Grushko’s eyes met Nikolai’s. ‘I’ve got this horrible idea about how they’re bringing it into Petersburg,’ he said.

‘Me too,’ said Nikolai.

‘Now give me some tablets,’ groaned Chazov. ‘Please.’

‘After you’ve made a statement down at the Big House,’ said Grushko. He handed Nikolai the bottle. ‘And while you’re at it, you can make a statement about those Georgians too. That should tidy things up nicely.’

Nikolai glanced at the bottle, pocketed it and then leaned towards Grushko.

‘What are they?’ he murmured.

‘Indigestion tablets,’ said Grushko. ‘Tanya gets them from the hospital for me.’ He shrugged dismissively. ‘Well, there’s not much demand for them. Not these days. Not unless you’re a cop.’

He grinned amiably.

Take care of Chazov, will you?’

‘Where are you going?’

‘I think I’ll pay another little visit to Anglo-Soyuzatom Transit.’

Chapter 21

Grushko’s journey to Anglo-Soyuzatom Transit took him south-west through Leninsky Region and along Gaza Prospekt, past Petersburg’s 8th Cold Store. Grushko had often driven by it and seen lorries from the Uryupin meat-processing plant unloading tons of meat under the close supervision of the local militia: without this security, much of the meat would simply have disappeared. The State Meat Board was the only wholesale meat consumer in the country, supplying all the state meat markets and, seeing the Uryupin truck, it occurred to Grushko that while he had Dr Sobchak’s radiometer it would be a good idea if he checked the meat in one of the city’s main cold stores for signs of radioactive contamination. The manager of the 8th Cold Store, Oleg Pryakhin, was quite used to the ingenious methods used by people trying to get their hands on the meat in his refrigerators, not to mention the many threats and bribes he had been offered. His predecessor had once sabotaged the cold-store generator in order to sell a consignment of ‘spoiled’ smoked sausage on the local black market. So he listened to Grushko’s strange request without much surprise, although he had his doubts. At the same time he saw no particular harm in letting him use the radiometer, if that was what it was. But then it was not as if he would be allowing the grey-haired Colonel of Internal Affairs to remove any meat from the premises. And if there was something wrong with it then he would pass the problem on to the food and light-industry department in the Petersburg People’s Inspectorate and let them sort it out.

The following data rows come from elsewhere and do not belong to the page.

Lemma pretty_digits (x : N) : is_digits (pretty x) = true /\ pretty x <> "".
Proof.
  unfold pretty, pretty_N. case_decide as Hx; [done|]. split; [by apply pretty_go_digits|].
  rewrite pretty_N_go_step by lia. intros He.
  assert (Hlen : forall y s, (String.length s <= String.length (pretty_N_go y s))%nat).
  { clear. intros y. induction (N.lt_wf_0 y) as [y _ IH]; intros s.
    destruct (decide (y = 0)%N) as [->|Hne]; [by rewrite pretty_N_go_0|].
    rewrite pretty_N_go_step by lia. etrans; [|apply IH, N.div_lt; lia]. cbn. lia. }
  pose proof (Hlen (x / 10)%N (String (pretty_N_char (x mod 10)) "")) as H. rewrite He in H.
  cbn in H. lia.
Qed.

Lemma parse_u32_pretty (x : N) : (x <= U32_MAX)%N -> parse_u32 (pretty x) = Some x.
Proof.
  intros Hx. destruct (pretty_digits x) as [Hd Hne]. unfold parse_u32.
  assert (Hm : match pretty x with String "+" s' => s' | _ => pretty x end = pretty x).
  { destruct (pretty x) as [|a s]; [done|]. cbn in Hd. apply andb_true_iff in Hd as [Ha _].
    by destruct a as [[] [] [] [] [] [] [] []]. }
  rewrite Hm. unfold Str.is_empty. rewrite bool_decide_false by done.
  unfold pretty, pretty_N in *. case_decide as Hz; [by subst|].
  rewrite parse_pretty_go by lia. done.
Qed.

Lemma digits_no_char c s : Str.is_ascii_digit c = false -> is_digits s = true -> Str.mem c s = false.
Proof.
  intros Hc. induction s as [|a s IH]; cbn; [done|]. intros [Ha Hs]%andb_true_iff.
  rewrite bool_decide_false by (intros ->; congruence). by apply IH.
Qed.

End Dec.
(* ===== verification/Json.v ===== *)
(** * JSON values

    [serde_json::Value] and the accessors the services call on it. Parsing and
    printing are the library's and stay parameters where they are used. *)

From S2P Require Import Prelude.

#[local] Set Warnings "-register-all".

(** A [serde_json::Value]: a number is an integer that fits [i64] or [u64], or a
    double, which no code modelled here computes with. *)
Inductive Json :=
| JNull
| JBool (b : bool)
| JInt (n : Z)
| JFloat (repr : string)
| JStr (s : string)
| JArr (l : list Json)
| JObj (fields : list (string * Json)).

(** [value.get(k)] and [value[k]], which is null when the field is missing. *)
Fixpoint assoc {A} (k : string) (l : list (string * A)) : option A :=
  match l with
  | [] => None
  | (k', a) :: l' => if decide (k = k') then Some a else assoc k l'
  end.

Definition get_field (v : Json) (k : string) : option Json :=
  match v with JObj fields => assoc k fields | _ => None end.

Definition field (v : Json) (k : string) : Json := default JNull (get_field v k).

Definition as_str (v : Json) : option string := match v with JStr s => Some s | _ => None end.
Definition as_i64 (v : Json) : option Z :=
  match v with JInt n => if n <=? 2 ^ 63 - 1 then Some n else None | _ => None end.
Definition is_null (v : Json) : bool := match v with JNull => true | _ => false end.

(** [serde_json::from_value::<Vec<String>>(v).unwrap_or_default()]. *)
Definition string_list (v : Json) : list string :=
  match v with JArr l => default [] (mapM as_str l) | _ => [] end.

But he was a little surprised, even disappointed when, having waved his little machine over a one-ton delivery of Doctor’s Salami, the colonel told him that there was nothing at all the matter with it.

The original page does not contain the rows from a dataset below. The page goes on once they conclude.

(* ===== verification/Effects.v ===== *)
(** * Stateful computations that can fail

    The methods of a service that await locks, a database and a random source
    are written in one monad: a computation takes the state and returns a
    [result] together with the state it leaves. What a computation changed before
    it failed stays changed, as in the sources, where [?] returns and nothing is
    rolled back.

    [stable R m] says that running [m], whatever its outcome, moves the state
    along the preorder [R]; [triple] is the usual judgement about a successful
    and a failing outcome. The lemmas below let both be proved by following the
    text of the computation. *)

From S2P Require Import Prelude.

Definition eff (S E A : Type) : Type := S -> result E A * S.

Section Eff.
Context {S E : Type}.

#[global] Instance eff_ret : MRet (eff S E) := fun A a s => (Ok a, s).
#[global] Instance eff_bind : MBind (eff S E) := fun A B f m s =>
  match m s with
  | (Ok a, s') => f a s'
  | (Err e, s') => (Err e, s')
  end.
#[global] Instance eff_fmap : FMap (eff S E) := fun A B f m s =>
  match m s with
  | (Ok a, s') => (Ok (f a), s')
  | (Err e, s') => (Err e, s')
  end.

Definition throw {A} (e : E) : eff S E A := fun s => (Err e, s).
Definition gets {A} (f : S -> A) : eff S E A := fun s => (Ok (f s), s).
Definition modify (f : S -> S) : eff S E () := fun s => (Ok tt, f s).
Definition lift {A} (r : result E A) : eff S E A := fun s => (r, s).

(** [match m.await { Ok(..) => .., Err(e) => .. }] *)
Definition attempt {A} (m : eff S E A) : eff S E (result E A) := fun s =>
  let '(r, s') := m s in (Ok r, s').

(** [m.map_err(f)] *)
Definition map_err {A} (f : E -> E) (m : eff S E A) : eff S E A := fun s =>
  match m s with
  | (Ok a, s') => (Ok a, s')
  | (Err e, s') => (Err (f e), s')
  end.

Definition when (b : bool) (m : eff S E ()) : eff S E () := if b then m else mret tt.

(** ** Running a computation *)

Lemma run_bind {A B} (m : eff S E A) (f : A -> eff S E B) s :
  (m ≫= f) s = match m s with (Ok a, s') => f a s' | (Err e, s') => (Err e, s') end.
Proof. done. Qed.

Lemma run_lift_bind {A B} (r : result E A) (f : A -> eff S E B) s :
  (lift r ≫= f) s = match r with Ok a => f a s | Err e => (Err e, s) end.
Proof. done. Qed.

Lemma bind_ok {A B} (m : eff S E A) (f : A -> eff S E B) s b s' :
  (m ≫= f) s = (Ok b, s') <-> exists a s1, m s = (Ok a, s1) /\ f a s1 = (Ok b, s').
Proof.
  rewrite run_bind. destruct (m s) as [[a|e] s1]; split.
  - intros Hf. by exists a, s1.
  - intros (a' & s2 & [= -> ->] & Hf). exact Hf.
  - discriminate.
  - intros (a' & s2 & [=] & _).
Qed.

(** ** What a computation can do to the state *)

Definition stable (R : relation S) {A} (m : eff S E A) : Prop := forall s, R s (m s).2.

Definition triple {A} (P : S -> Prop) (m : eff S E A) (Q : A -> S -> Prop) (X : E -> S -> Prop) : Prop :=
  forall s, P s -> match m s with (Ok a, s') => Q a s' | (Err e, s') => X e s' end.

Section Stable.
Context (R : relation S) `{!PreOrder R}.

Lemma stable_ret {A} (a : A) : stable R (mret a : eff S E A).
Proof. intros s. reflexivity. Qed.

Lemma stable_throw {A} (e : E) : stable R (throw e : eff S E A).
Proof. intros s. reflexivity. Qed.

Lemma stable_gets {A} (f : S -> A) : stable R (gets f : eff S E A).
Proof. intros s. reflexivity. Qed.

Lemma stable_lift {A} (r : result E A) : stable R (lift r : eff S E A).
Proof. intros s. reflexivity. Qed.

Lemma stable_bind {A B} (m : eff S E A) (f : A -> eff S E B) :
  stable R m -> (forall a, stable R (f a)) -> stable R (m ≫= f).
Proof.
  intros Hm Hf s. specialize (Hm s). rewrite run_bind.
  destruct (m s) as [[a|e] s1]; [|exact Hm]. etransitivity; [exact Hm|apply Hf].
Qed.

Lemma stable_attempt {A} (m : eff S E A) : stable R m -> stable R (attempt m).
Proof. intros Hm s. unfold attempt. specialize (Hm s). by destruct (m s). Qed.

Lemma stable_map_err {A} f (m : eff S E A) : stable R m -> stable R (map_err f m).
Proof. intros Hm s. unfold map_err. specialize (Hm s). by destruct (m s) as [[|]]. Qed.

Lemma stable_when b (m : eff S E ()) : stable R m -> stable R (when b m).
Proof. destruct b; [done|]. intros _. apply stable_ret. Qed.

Lemma stable_modify (f : S -> S) : (forall s, R s (f s)) -> stable R (modify f : eff S E ()).
Proof. intros Hf s. apply Hf. Qed.

End Stable.

Section Triple.
Implicit Types P : S -> Prop.

Lemma triple_ret {A} (a : A) P : triple P (mret a) (fun b s => b = a /\ P s) (fun _ _ => False).
Proof. intros s HP. by split. Qed.

Lemma triple_bind {A B} P (m : eff S E A) (f : A -> eff S E B) Q1 Q X :
  triple P m Q1 X -> (forall a, triple (Q1 a) (f a) Q X) -> triple P (m ≫= f) Q X.
Proof.
  intros Hm Hf s HP. specialize (Hm s HP). rewrite run_bind.
  destruct (m s) as [[a|e] s1]; [by apply Hf|exact Hm].
Qed.

Lemma triple_weaken {A} P P' (m : eff S E A) Q Q' X X' :
  triple P' m Q' X' -> (forall s, P s -> P' s) -> (forall a s, Q' a s -> Q a s) ->
  (forall e s, X' e s -> X e s) -> triple P m Q X.
Proof.
  intros Hm HP HQ HX s Hs. specialize (Hm s (HP s Hs)). destruct (m s) as [[a|e] s1]; auto.
Qed.

End Triple.
End Eff.

Create HintDb effects.
#[export] Hint Resolve stable_ret stable_throw stable_gets stable_lift stable_attempt
  stable_map_err stable_when : effects.

(** Follows the text of a computation, leaving the primitive updates. *)
Ltac stable_auto :=
  repeat match goal with
    | |- forall _, stable _ _ => intros ?
    | |- stable _ _ => solve [eauto 2 with effects typeclass_instances]
    | |- stable _ (mbind _ _) => apply stable_bind; [typeclasses eauto| |]
    | |- stable _ (attempt _) => apply stable_attempt
    | |- stable _ (map_err _ _) => apply stable_map_err
    | |- stable _ (when _ _) => apply stable_when; [typeclasses eauto|]
    | |- stable _ (match ?x with _ => _ end) => destruct x
    end.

Grushko drove along the road he had taken to Dr Sobchak’s dacha near Lomonosov. This was turning into quite a day. But at least now he was getting somewhere. And he was almost looking forward to seeing the look on Gidaspov’s face when he told him about the use to which the Mafia was putting his expensive foreign trucks.

When he arrived at ASA, Gidaspov looked pained to see him again. Well, Grushko was used to that.

‘I did say I’d call,’ said Gidaspov, ‘when the convoy got back. They’re still en route .’

‘I wonder if I might take a closer look at Tolya’s truck, sir,’ he said.

Gidaspov led him out to where the huge vehicle was parked on the dacha’s tennis courts.

‘Here she is,’ he said proudly. ‘Originally built for the British army, it’s an eight-tonne wheel chassis with an on-board crane to lift the barrels of waste into the container. The interior is part-refrigerated to help keep them cool. The armoured louvres on the windscreen are to prevent anyone taking a shot at the driver in the event of a terrorist attack.’